▶ [Problem to solve]: Each line that contains the word "Hsome" counts once; give the total for the records below and nothing else.

▶ [Source records]:
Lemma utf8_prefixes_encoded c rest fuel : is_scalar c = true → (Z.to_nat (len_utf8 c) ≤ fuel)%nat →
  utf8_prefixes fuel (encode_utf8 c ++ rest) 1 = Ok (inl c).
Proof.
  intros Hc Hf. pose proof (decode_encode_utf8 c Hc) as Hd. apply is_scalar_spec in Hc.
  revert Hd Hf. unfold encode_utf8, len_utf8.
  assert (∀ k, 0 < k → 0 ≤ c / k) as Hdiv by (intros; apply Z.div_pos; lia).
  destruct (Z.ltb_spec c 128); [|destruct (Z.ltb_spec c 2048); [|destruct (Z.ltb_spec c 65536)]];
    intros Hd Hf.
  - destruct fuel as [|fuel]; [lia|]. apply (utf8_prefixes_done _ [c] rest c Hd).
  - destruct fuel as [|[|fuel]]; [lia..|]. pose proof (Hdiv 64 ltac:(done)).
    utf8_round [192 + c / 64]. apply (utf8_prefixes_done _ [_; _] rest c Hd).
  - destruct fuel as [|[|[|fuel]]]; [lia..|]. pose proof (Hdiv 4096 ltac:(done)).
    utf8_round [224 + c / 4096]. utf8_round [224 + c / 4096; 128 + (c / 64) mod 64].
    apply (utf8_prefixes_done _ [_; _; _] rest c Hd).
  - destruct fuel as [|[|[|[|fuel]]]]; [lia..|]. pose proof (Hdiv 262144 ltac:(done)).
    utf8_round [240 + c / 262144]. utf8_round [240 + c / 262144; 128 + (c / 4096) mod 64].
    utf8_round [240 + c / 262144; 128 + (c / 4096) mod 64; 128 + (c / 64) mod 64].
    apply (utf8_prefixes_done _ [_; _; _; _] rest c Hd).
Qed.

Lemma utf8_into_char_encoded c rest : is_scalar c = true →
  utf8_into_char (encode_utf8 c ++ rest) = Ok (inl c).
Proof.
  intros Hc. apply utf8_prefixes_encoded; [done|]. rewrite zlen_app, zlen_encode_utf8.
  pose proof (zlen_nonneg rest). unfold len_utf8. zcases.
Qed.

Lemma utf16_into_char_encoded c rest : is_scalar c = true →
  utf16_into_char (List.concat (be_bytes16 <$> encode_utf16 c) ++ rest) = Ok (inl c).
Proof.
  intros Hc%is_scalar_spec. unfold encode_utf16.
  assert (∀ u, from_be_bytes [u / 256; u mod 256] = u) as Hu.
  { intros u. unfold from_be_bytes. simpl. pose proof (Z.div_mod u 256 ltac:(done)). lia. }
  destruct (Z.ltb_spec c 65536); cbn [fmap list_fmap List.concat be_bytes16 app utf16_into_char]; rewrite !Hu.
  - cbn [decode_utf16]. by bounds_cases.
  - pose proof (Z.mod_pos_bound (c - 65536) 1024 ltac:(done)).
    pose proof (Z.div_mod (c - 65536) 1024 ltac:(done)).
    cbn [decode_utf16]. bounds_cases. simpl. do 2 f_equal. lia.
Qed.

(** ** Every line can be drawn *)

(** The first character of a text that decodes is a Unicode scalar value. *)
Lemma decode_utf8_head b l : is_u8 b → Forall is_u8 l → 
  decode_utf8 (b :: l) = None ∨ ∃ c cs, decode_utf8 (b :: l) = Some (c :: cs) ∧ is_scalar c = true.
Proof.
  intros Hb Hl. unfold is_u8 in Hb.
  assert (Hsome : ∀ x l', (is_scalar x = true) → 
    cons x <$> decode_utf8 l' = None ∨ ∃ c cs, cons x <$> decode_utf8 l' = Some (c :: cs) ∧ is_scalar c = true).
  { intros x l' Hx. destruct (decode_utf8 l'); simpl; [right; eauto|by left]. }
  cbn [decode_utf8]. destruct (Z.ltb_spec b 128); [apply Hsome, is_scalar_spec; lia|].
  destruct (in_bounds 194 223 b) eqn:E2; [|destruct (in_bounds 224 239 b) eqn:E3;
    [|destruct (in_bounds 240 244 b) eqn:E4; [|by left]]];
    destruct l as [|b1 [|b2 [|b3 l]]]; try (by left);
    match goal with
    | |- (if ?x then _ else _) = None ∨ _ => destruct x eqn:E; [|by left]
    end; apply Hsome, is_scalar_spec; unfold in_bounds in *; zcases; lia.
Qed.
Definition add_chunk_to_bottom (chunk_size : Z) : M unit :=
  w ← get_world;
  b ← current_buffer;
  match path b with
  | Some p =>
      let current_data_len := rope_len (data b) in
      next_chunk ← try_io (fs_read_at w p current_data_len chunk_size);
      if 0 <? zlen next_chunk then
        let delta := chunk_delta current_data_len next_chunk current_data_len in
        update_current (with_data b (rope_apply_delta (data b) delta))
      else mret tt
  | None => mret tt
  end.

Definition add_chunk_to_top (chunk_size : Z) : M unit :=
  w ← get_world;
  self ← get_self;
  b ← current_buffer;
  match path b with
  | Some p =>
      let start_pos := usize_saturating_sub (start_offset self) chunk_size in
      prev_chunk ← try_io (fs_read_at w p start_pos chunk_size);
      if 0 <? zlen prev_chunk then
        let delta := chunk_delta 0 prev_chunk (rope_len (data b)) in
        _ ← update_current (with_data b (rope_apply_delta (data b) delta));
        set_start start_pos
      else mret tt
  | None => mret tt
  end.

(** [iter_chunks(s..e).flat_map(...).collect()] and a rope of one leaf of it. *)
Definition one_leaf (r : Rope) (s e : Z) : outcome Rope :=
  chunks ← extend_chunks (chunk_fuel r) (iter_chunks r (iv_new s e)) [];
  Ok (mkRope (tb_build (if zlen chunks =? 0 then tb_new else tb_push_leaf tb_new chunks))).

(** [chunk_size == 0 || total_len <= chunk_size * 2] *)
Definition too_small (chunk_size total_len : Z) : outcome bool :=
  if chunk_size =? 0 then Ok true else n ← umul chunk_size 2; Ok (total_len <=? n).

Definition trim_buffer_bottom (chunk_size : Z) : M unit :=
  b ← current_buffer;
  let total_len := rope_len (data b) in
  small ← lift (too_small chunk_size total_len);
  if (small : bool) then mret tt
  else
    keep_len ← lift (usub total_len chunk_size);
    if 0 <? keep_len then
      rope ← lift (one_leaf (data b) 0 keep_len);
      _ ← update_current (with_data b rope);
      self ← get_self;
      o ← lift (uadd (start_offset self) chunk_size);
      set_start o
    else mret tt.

▶ [Response area]: 3